Abstract

Kimura’s disease, common pathology in the East, responsible of chronic neck swelling is rarely reported in sub-Saharan Africa. We reported a case which was observed in the internal medicine department of Aristide Le Dantec hospital in Dakar. This was a young 15-year-old, with no particular disease history, who had recurrent non-inflammatory swelling next to the left zygomatic bone associated with itching. Biology revealed an inflammatory syndrom, eosinophilia and increased serum IgE. The histological examination of the mass biopsy concluded to Kimura disease.
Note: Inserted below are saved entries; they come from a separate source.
Fixpoint check_owners (p : TeamsPolicy) (principal : string) (targets : list string)
    : option DenialReason * TeamsPolicy :=
  match targets with
  | [] => (None, p)
  | t :: targets =>
      let '(o, p) := target_owner p t in
      match o with
      | OwnerLookupFailed => (Some CONTEXT_INVALID, p)
      | OwnedBy q => if bool_decide (q ≠ principal) then (Some SCOPE_FORBIDDEN, p)
                     else check_owners p principal targets
      | Unclaimed => check_owners p principal targets
      end
  end.

Definition teams_authorize (p : TeamsPolicy) (c : option AccessContextV1) (operation : string) (s : TargetScope)
    : Decision * TeamsPolicy :=
  match effective_context p c with
  | None => (deny CONTEXT_INVALID ∅, p)
  | Some effective =>
      let principal := principal_of effective in
      if bool_decide (principal = "") then (deny CONTEXT_INVALID ∅, p)
      else if operation_forbidden effective operation s then (deny SCOPE_FORBIDDEN ∅, p)
      else if bool_decide (default "" (scope_kind s) ∈ STORE_WIDE_KINDS) then (deny SCOPE_FORBIDDEN ∅, p)
      else if bool_decide (default "" (scope_required s) ∈ ADMIN_REQUIRED_SCOPES) then (deny SCOPE_FORBIDDEN ∅, p)
      else
        let '(refused, p) := check_owners p principal (scope_sessions s) in
        match refused with
        | Some r => (deny r ∅, p)
        | None =>
            if existsb (λ o, bool_decide (o ≠ principal)) (default [] (scope_targets s))
            then (deny SCOPE_FORBIDDEN ∅, p)
            else
              let collections := context_collections effective in
              if bool_decide (collections ≠ ∅)
                 && match scope_collection_id s with Some x => negb (bool_decide (x ∈ collections)) | None => false end
              then (deny SCOPE_FORBIDDEN ∅, p)
              else (allow ∅, p)
        end
  end.

Definition with_access (access : string) (s : TargetScope) : TargetScope :=
  {| scope_required := scope_required s; scope_kind := scope_kind s; scope_session_id := scope_session_id s;
     scope_source_session_id := scope_source_session_id s; scope_partition_key := scope_partition_key s;
     scope_targets := scope_targets s; scope_collection_id := scope_collection_id s;
     scope_access_scope := Some access; scope_collections := scope_collections s |}.

Definition with_collections (cs : list string) (s : TargetScope) : TargetScope :=
  {| scope_required := scope_required s; scope_kind := scope_kind s; scope_session_id := scope_session_id s;
     scope_source_session_id := scope_source_session_id s; scope_partition_key := scope_partition_key s;
     scope_targets := scope_targets s; scope_collection_id := scope_collection_id s;
     scope_access_scope := scope_access_scope s; scope_collections := Some cs |}.

Definition teams_resolve (p : TeamsPolicy) (c : option AccessContextV1) (operation : string) (s : TargetScope)
    : TargetScope :=
  match effective_context p c with
  | None => with_collections [] (with_access "" s)
  | Some effective =>
      let principal := principal_of effective in
      if bool_decide (principal = "") then s
      else
        let s' := with_access principal s in
        let allowed := context_collections effective in
        if bool_decide (allowed = ∅) then s'
        else
          with_collections
            (sorted_strings match scope_collections s with
                            | Some requested => allowed ∩ list_to_set requested
                            | None => allowed
                            end) s'
  end.

Definition teams_stored_scope (p : TeamsPolicy) (c : option AccessContextV1) (operation : string) (s : TargetScope)
    : Decision :=
  match effective_context p c with
  | None => deny CONTEXT_INVALID ∅
  | Some effective =>
      let principal := principal_of effective in
      if bool_decide (principal = "") then deny CONTEXT_INVALID ∅
      else match scope_access_scope s with
           | None => allow ∅
           | Some stored => if bool_decide (stored ≠ principal) then deny SCOPE_FORBIDDEN ∅ else allow ∅
           end
  end.

Definition teams_audit (p : TeamsPolicy) (c : option AccessContextV1) (operation : string)
    (internal : option DenialReason) (public : PublicDecision) : list audit_event * TeamsPolicy :=
  let effective := default (tp_context p) (effective_context p c) in
  (if negb (tp_has_sink p) || public_allowed public && bool_decide (operation = "read") then []
   else [{| audit_tenant := tenant_of effective; audit_principal := principal_of effective;
            audit_operation := operation; audit_allowed := public_allowed public;
            audit_reason := public_reason public |}], p).

#[global] Instance teams_consumer : LcmAuthorizationConsumer TeamsPolicy := {
  authorize_operation := teams_authorize;
  resolve_authorized_targets := teams_resolve;
  authorize_stored_scope := teams_stored_scope;
  audit_decision := teams_audit;
  disclose A _ _ a := Ok a
}.

(** ** The owner cache *)

Definition owner_of (p : TeamsPolicy) (sid : string) : owner :=
  match tp_session_owner p with Some lookup => resolved (lookup sid) | None => Unclaimed end.

(** A cached answer is the lookup's. *)
Definition cache_ok (p : TeamsPolicy) : Prop :=
  ∀ sid o, owner_cache p !! sid = Some o → owner_of p sid = o.

(** [p'] is [p] with more answers cached. *)
Record cached_from (p p' : TeamsPolicy) : Prop := {
  cf_context : tp_context p' = tp_context p;
  cf_lookup : tp_session_owner p' = tp_session_owner p;
  cf_ok : cache_ok p'
}.

Lemma cached_refl p : cache_ok p → cached_from p p.
Proof. by constructor. Qed.

Lemma cached_trans p q r : cached_from p q → cached_from q r → cached_from p r.
Proof. intros [] []. constructor; [congruence|congruence|done]. Qed.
The corticosteroid has reduced the size of the mass within a few weeks of treatment. Kimura’s disease is unknown in our regions. His painless character and chronic evolution delay the time of diagnosis. This case proves the reality of this disease, which must find a place in the diagnosis approach of cervical swelling.

Highlights

  • Kimura’s disease or eosinophilic hyperplastic lymphogranuloma is a chronic inflammatory disease of unknown etiology. It is manifested by swelling of subcutaneous sitting in the cervical region; they are accompanied by satellite lymphadenopathy associated with hyper eosinophilia and elevated serum IgE [1]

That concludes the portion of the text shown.